The docking simulations do not show distortions of the porphyrin ring in any of the occupied binding sites, even though such distortion was allowed during the computations.

Absorption Spectroscopy

Difference absorption spectra were obtained by subtracting the spectra of irradiated samples from that of the initial (nonirradiated) spectra. At pH 7 and below, the comparison between nonirradiated and irradiated spectra of the PPIX/BLG complex does not show any effect of irradiation on the absorption spectrum of either the protein or the porphyrin (Figure 2A). The only effect being a small decrease of the protein absorption (negative difference peak near 280 nm) which is similar in irradiated and nonirradiated samples.

Figure 2.

Difference absorption spectra as a function of irradiation. Difference spectra were obtained by subtracting the irradiated spectra from the initial (nonirradiated) ones. (A) At pH 6, the spectra show a very small (<0.01) decrease in the region of the protein at increasing irradiation doses (solid lines). The spectra of the nonirradiated samples substantially superimpose to the ones of the irradiated ones (dotted lines). The spectra are representative of measurements carried out at pH 7 and below. (B) At pH 9, irradiation produces a large bleaching of PPIX absorption which produces a peak near 408 nm, which is where BLG-bound PPIX has its absorption maximum (solid lines). Nonirradiated samples show no change in the difference spectra (dotted lines). Spectra are representative of experiments at pH 8 and 9.

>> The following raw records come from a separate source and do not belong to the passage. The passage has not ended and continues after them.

(** * OERC-S kernel: canonical encoding, object identifiers and verification

    A shallow embedding of the TypeScript kernel (crypto.ts, canonical.ts,
    verify.ts, types.ts, conformance.ts and the issue-intent and emit-frame
    commands of cli.ts), followed by the properties proved about it.

    Conventions of the embedding.
    - A JavaScript string is its sequence of UTF-16 code units.
    - A JSON number is an integer ([Z]); fractional numbers are outside the
      embedding, and so are integers from 10^21 on, which the engine writes
      with an exponent. The two zeros of JavaScript are one number, as they
      are for [===] and for [JSON.stringify].
    - A JavaScript object is the list of its own properties in creation
      order, with pairwise distinct keys.
    - The body of a signed object is kept as the JSON value it is, and read
      with JavaScript's property reads; [Sigset] and [Signature] are the
      records of types.ts, where a sigset may lack its [threshold] and
      hold [null] in place of a signature.
    - A call either returns or throws ([outcome]); a conversion of a JSON
      value to a string or a number throws where the engine's does.
    - What the kernel imports from the @noble libraries and from the
      engine's locale, number and date code is a field of [Env]. Reading
      the wall clock, [new Date()], is a step of its own ([clocked]). *)

From Stdlib Require Import List ZArith NArith Bool Lia String Ascii.
From Stdlib Require Import DecimalString Permutation Sorted.
From Stdlib Require Import DecimalZ DecimalPos.
Import ListNotations.
Local Open Scope list_scope.
Set Warnings "-register-all".
(** The keys of the map of an arrangement are distinct, and every key is in
    the set of widgets or is a chrome widget. *)
Lemma arrange_root_keys root size :
  let res := _arrange_root root size visible_only in
  NoDup res.1.*1 ∧
  ∀ k, k ∈ dict_keys res.1 → k ∈ res.2 ∨ k ∈ chrome_of root size visible_only.
Proof.
  destruct (add_widget_keys root (size_region size) (size_region size)
              [(0, 0, 0)] 0 (size_region size) true ([], ∅)
              (chrome_of root size visible_only))
    as [_ [Hnd Hin]]; [done| |].
  { split; [constructor|]. by intros k ?%elem_of_nil. }
  split; [done|]. intros k Hk. apply Hin. by apply elem_of_list_to_set in Hk.
Qed.
End arrangement_keys.

(** ** The result of a reflow, in general *)

Section reflow_result.
Variables (parent : Widget) (size : Size) (self : Compositor).
Hypothesis old_keys : NoDup (_full_map self).*1.

(** A widget is resized when it is a key of the old map and of the new map
    and the width or the height of its region differs between the two. *)
Lemma reflow_resized w :
  let old_map := _full_map self in
  let new_map := _full_map (reflow parent size self).2 in
  w ∈ resized (reflow parent size self).1 ↔
  ∃ old new, dict_get old_map w = Some old ∧ dict_get new_map w = Some new ∧
             region_tail (region old) ≠ region_tail (region new).
Proof.
  pose proof (arrange_root_keys true parent size) as [Hnd _].
  unfold reflow. destruct (_arrange_root parent size true) as [map ws].
  simpl in *. rewrite elem_of_list_to_set, list_elem_of_fmap. split.
  - intros ([w' g] & -> & Hin). simpl.
    apply list_elem_of_filter in Hin as [Hp Hin]. simpl in Hp.
    apply andb_prop_elim in Hp as [_ Hp].
    destruct (dict_get (_full_map self) w') as [old|] eqn:Hold; [|done].
    apply bool_decide_unpack in Hp.
    apply elem_of_elements in Hin. unfold symmetric_difference, dict_items in Hin.
    apply elem_of_union in Hin as [Hin|Hin];
      apply elem_of_difference in Hin as [Hin _];
      apply elem_of_list_to_set in Hin.
    + exists old, g. split; [done|]. split; [|done]. by apply dict_get_elem_of.
    + apply dict_get_elem_of in Hin; [|done]. congruence.
  - intros (old & new & Hold & Hnew & Hne). exists (w, new). split; [done|].
    apply list_elem_of_filter. simpl. split.
    + apply andb_prop_intro. split.
      * apply bool_decide_pack. unfold dict_keys.
        apply elem_of_intersection. split; apply elem_of_list_to_set,
          list_elem_of_fmap; [exists (w, old)|exists (w, new)];
          (split; [done|by apply dict_get_Some_elem]).
      * rewrite Hold. by apply bool_decide_pack.
    + apply elem_of_elements. unfold symmetric_difference, dict_items.
      apply elem_of_union_l, elem_of_difference. split.
      * by apply elem_of_list_to_set, dict_get_Some_elem.
      * rewrite elem_of_list_to_set. intros Hin.
        apply dict_get_elem_of in Hin; [|done]. congruence.
Qed.
(** An element with neither a title nor a description gives no event,
    although a missing title has the fallback "TBA": the genre is read
    first, from the description or else the title, and that fails. The
    other events of the page are not affected. A band named "TBA" for want
    of a title is therefore always an event with a description. *)
Theorem bare_elements_are_dropped (es1 es2 : list event_element)
    (event : event_element) :
  title_elem event = None ->
  desc_elem event = None ->
  scrape_events (es1 ++ event :: es2) = scrape_events (es1 ++ es2) /\
  (forall other d,
     parse_element other = Some d -> title_elem other = None ->
     band_name d = "TBA" /\ exists text, desc_elem other = Some text /\
                                         genre d = extract_genre text).
Proof.
  intros Ht Hd. split.
  - rewrite !scrape_events_app. cbn [scrape_events].
    unfold parse_element. rewrite Hd, Ht. reflexivity.
  - intros other d Hp Hto. unfold parse_element in Hp.
    rewrite Hto in Hp. destruct (desc_elem other) as [text|];
      [|discriminate].
    injection Hp as <-. split; [reflexivity|]. exists text.
    split; reflexivity.
Qed.

(** Every event of the list comes from an element of the page, in the
    order of the page, and is well formed: the venue is Doc's Tavern, the
    genre is one of the six labels, the band name and the date are clean
    texts, and the ticket status is one of three, with an empty link for
    a free event. *)
Theorem scraped_events_are_well_formed (event_elements : list event_element)
    (d : event_data) :
  In d (scrape_events event_elements) ->
  (exists event, In event event_elements /\ parse_element event = Some d) /\
  venue d = "Doc's Tavern" /\
  In (genre d)
     ["Rock"; "Country"; "Jazz"; "Pop"; "Hip Hop"; "Various/Unknown"] /\
  clean_text (band_name d) = band_name d /\
  clean_text (date_time d) = date_time d /\
  In (ticket_status d) ["Free"; "Tickets Required"; "Contact Venue"] /\
  (ticket_status d = "Free" -> ticket_link d = "").
Proof.
  intros Hin.
  assert (Hsrc : exists event,
            In event event_elements /\ parse_element event = Some d).
  { induction event_elements as [|e es IH]; [destruct Hin|].
    cbn in Hin. destruct (parse_element e) as [d'|] eqn:Hp.
    - destruct Hin as [<-|Hin].
      + exists e. split; [left; reflexivity|exact Hp].
      + destruct (IH Hin) as (e' & He' & Hp'). exists e'.
        split; [right; exact He'|exact Hp'].
    - destruct (IH Hin) as (e' & He' & Hp'). exists e'.
      split; [right; exact He'|exact Hp']. }
  split; [exact Hsrc|]. destruct Hsrc as (e & _ & Hp).
  unfold parse_element in Hp.
  destruct (match desc_elem e with Some text => Some text
            | None => title_elem e end) as [text|]; [|discriminate].
  injection Hp as <-. cbn.
  split; [reflexivity|].
  split.
  { pose proof (first_genre_labels (lower text)) as H. exact H. }
  split; [destruct (title_elem e); [apply clean_text_fixed|reflexivity]|].
  split; [destruct (date_elem e); [apply clean_text_fixed|reflexivity]|].
  unfold get_ticket_info.
  destruct (contains "free" (lower (element_text e))).
  - cbn. split; [left; reflexivity|reflexivity].
  - destruct (ticket_elem e); cbn.
    + split; [right; left; reflexivity|discriminate].
    + split; [right; right; left; reflexivity|discriminate].
Qed.

(** ** The empty venue *)

(** [if venue:] takes the empty string for no venue: with it no visit is
    recorded for a stored artist, and a new artist is saved instead of the
    call raising on the missing id. *)
Theorem empty_venue_is_no_venue `{rt : runtime} (name : string) (w : world) :
  process_artist name (Some "") w = process_artist name None w.
Proof.
  unfold process_artist, bind.
  destruct (get_artist_from_db name w) as [[[r|]|e] w0]; reflexivity.
Qed.

(** ** The further properties at concrete inputs *)

Definition lookup_failing_world : world :=
  {| db := demo_db; txn := demo_db; fault := None; faults := [Some 1%nat];
     clock := 200; log := [] |}.

Section MoreWitnesses.

#[local] Existing Instance online.

Let allstars : string := "Radio Room Allstars".

Let the_band : artist_row :=
  {| a_id := 1; a_name := "The Band"; a_is_local := true;
     a_verification_source := "spotify"; a_last_updated := 100 |}.

Lemma save_then_lookup_witness :
  select_artist allstars (db fresh_world) = None /\
  exists w1 w2,
    save_artist_to_db demo_candidate fresh_world = (Ok tt, w1) /\
    get_artist_from_db allstars w1 =
      (Ok (Some
        (<["id" := VInt (next_rowid (artists (db fresh_world)))]>
        (<["name" := VStr allstars]>
        (<["is_local" := VInt (Z.b2z false)]>
        (<["verification_source" :=
             VStr (String.concat "," ["spotify"; "facebook"])]>
        (<["last_updated" := VDatetime (clock fresh_world)]>
        (<["genres" := VStrList (set_iter ["rock"; "blues"; "rock"])]>
        (<["venues" :=
             VVenueList
               (select_venues (next_rowid (artists (db fresh_world)))
                  (db fresh_world))]> ∅)))))))), w2) /\
    db w2 = db w1.
Proof.
  split; [reflexivity|].
  apply (save_then_lookup demo_candidate fresh_world allstars false
           ["spotify"; "facebook"] ["rock"; "blues"; "rock"] 0.8%float);
    first [reflexivity | exact fk_genres_empty].
Defined.

Lemma process_artist_keeps_artists_unique_witness :
  unique_artists (db demo_world) /\
  unique_artists
    (db (snd (process_artist "the band" None demo_world))).
Proof.
  assert (H : unique_artists (db demo_world))
    by (split; apply NoDup_singleton).
  split; [exact H|].
  apply (process_artist_keeps_artists_unique "the band" None demo_world H).
Defined.

Lemma visits_accumulate_witness :
  select_artist "The Band" (db demo_world) = Some the_band /\
  exists r1 w1 r2 w2,
    process_artist "The Band" (Some "Gottrocks") demo_world = (Ok r1, w1) /\
    process_artist "The Band" (Some "Gottrocks") (at_time 200 w1)
      = (Ok r2, w2) /\
    artist_venues (db w2) =
      artist_venues (db demo_world) ++
      [{| v_artist_id := a_id the_band; v_venue := "Gottrocks";
          v_last_played := clock demo_world |};
       {| v_artist_id := a_id the_band; v_venue := "Gottrocks";
          v_last_played := 200 |}] /\
    r1 !! "venues" =
      Some (VVenueList (select_venues (a_id the_band) (db demo_world))) /\
    r2 !! "venues" =
      Some (VVenueList (select_venues (a_id the_band) (db demo_world) ++
                        [("Gottrocks", clock demo_world)])).
Proof.
  split; [reflexivity|].
  apply (visits_accumulate "The Band" "Gottrocks" "Gottrocks" 200
           demo_world the_band);
    first [reflexivity | discriminate].
Defined.

Lemma orphan_visit_is_adopted_witness :
  select_artist "X" (db fresh_world) = None /\
  exists w1 r w2 r' w3,
    update_venue_info (VInt (next_rowid (artists (db fresh_world))))
      "Gottrocks" fresh_world = (Ok tt, w1) /\
    process_artist "X" None w1 = (Ok r, w2) /\
    get_artist_from_db "X" w2 = (Ok (Some r'), w3) /\
    r' !! "id" = Some (VInt (next_rowid (artists (db fresh_world)))) /\
    r' !! "venues" =
      Some (VVenueList
              (select_venues (next_rowid (artists (db fresh_world)))
                 (db fresh_world) ++
               [("Gottrocks", clock fresh_world)])).
Proof.
  split; [reflexivity|].
  apply (orphan_visit_is_adopted "X" "Gottrocks" fresh_world); reflexivity.
Defined.

Lemma failed_lookup_hides_stored_artist_witness :
  select_artist "The Band" (db lookup_failing_world) = Some the_band /\
  (exists w', get_artist_from_db "The Band" lookup_failing_world
                = (Ok None, w') /\
              db w' = db lookup_failing_world) /\
  (truthy None = false ->
   exists w',
     process_artist "The Band" None lookup_failing_world
       = (Ok (gathered "The Band"), w') /\
     gathered "The Band" !! "id" = None /\
     db w' = db lookup_failing_world /\
     firstn 3 (log w') =
       [EvRollback; EvPrintDatabaseError unique_name_failed;
        EvInsertArtist "The Band"]) /\
  (truthy None = true ->
   exists w',
     process_artist "The Band" None lookup_failing_world
       = (Raise (KeyError "id"), w') /\
     db w' = db lookup_failing_world).
Proof.
  split; [reflexivity|].
  apply (failed_lookup_hides_stored_artist "The Band" None
           lookup_failing_world 1 the_band); first [reflexivity | lia].
Defined.

Lemma catalog_match_is_stored_under_the_query_witness :
  demo_search "Band" =
    SearchItems [{| sp_name := "The Band"; sp_genres := ["roots rock"];
                    sp_popularity := 63;
                    sp_id := "4vpDg7Y7fU982Ds30zawDA" |}] /\
  exists r w' row,
    process_artist "Band" None fresh_world = (Ok r, w') /\
    r !! "spotify_id" = Some (VStr "4vpDg7Y7fU982Ds30zawDA") /\
    select_artist "Band" (db w') = Some row /\
    a_verification_source row = "spotify" /\
    select_genres (a_id row) (db w') = set_iter ["roots rock"] /\
    artist_genres (db w') =
      artist_genres (db fresh_world) ++
      map (fun g => {| g_artist_id := a_id row; g_genre := g;
                       g_confidence :=
                         if String.eqb (str_lower "The Band")
                                       (str_lower "Band")
                         then 0.8%float else 0.5%float;
                       g_source := "spotify" |})
          (set_iter ["roots rock"]) /\
    select_artist "The Band" (db w') =
      select_artist "The Band" (db fresh_world).
Proof.
  split; [reflexivity|].
  apply (catalog_match_is_stored_under_the_query "Band" fresh_world
           demo_search
           {| sp_name := "The Band"; sp_genres := ["roots rock"];
              sp_popularity := 63; sp_id := "4vpDg7Y7fU982Ds30zawDA" |} []);
    first [reflexivity | exact fk_genres_empty | discriminate].
Defined.

Let facebook : fragment :=
  {| f_genres := ["rock"]; f_sources := ["facebook"]; f_is_local := true |}.

Let venues_page : fragment :=
  {| f_genres := []; f_sources := ["radioroom"]; f_is_local := false |}.

Lemma merge_fragment_twice_witness :
  exists info1 info2,
    merge_fragment demo_candidate facebook fresh_world
      = (Ok info1, fresh_world) /\
    merge_fragment info1 venues_page fresh_world = (Ok info2, fresh_world) /\
    info2 !! "is_local" =
      Some (VBool (false || f_is_local facebook || f_is_local venues_page)) /\
    info2 !! "genres" =
      Some (VStrList (["rock"; "blues"; "rock"] ++ f_genres facebook ++
                      f_genres venues_page)) /\
    info2 !! "sources" =
      Some (VStrList (["spotify"; "facebook"] ++ f_sources facebook ++
                      f_sources venues_page)) /\
    forall k, k <> "is_local" -> k <> "genres" -> k <> "sources" ->
      info2 !! k = demo_candidate !! k.
Proof.
  apply (merge_fragment_twice demo_candidate facebook venues_page
           fresh_world false ["rock"; "blues"; "rock"]
           ["spotify"; "facebook"]); reflexivity.
Defined.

At pH 8 and 9, however, irradiation of the complex produces a decrease of the red-most region of the PPIX absorption spectrum compared with the nonirradiated samples (Figure 2B). The difference spectra (obtained by subtracting the irradiated spectra from the nonirradiated one) show a negative peak at 408 nm which increases in magnitude with increasing irradiation (Figure 2B). The same spectra also show a small positive band near 320 nm which could indicate the limited formation of Trp photoproducts.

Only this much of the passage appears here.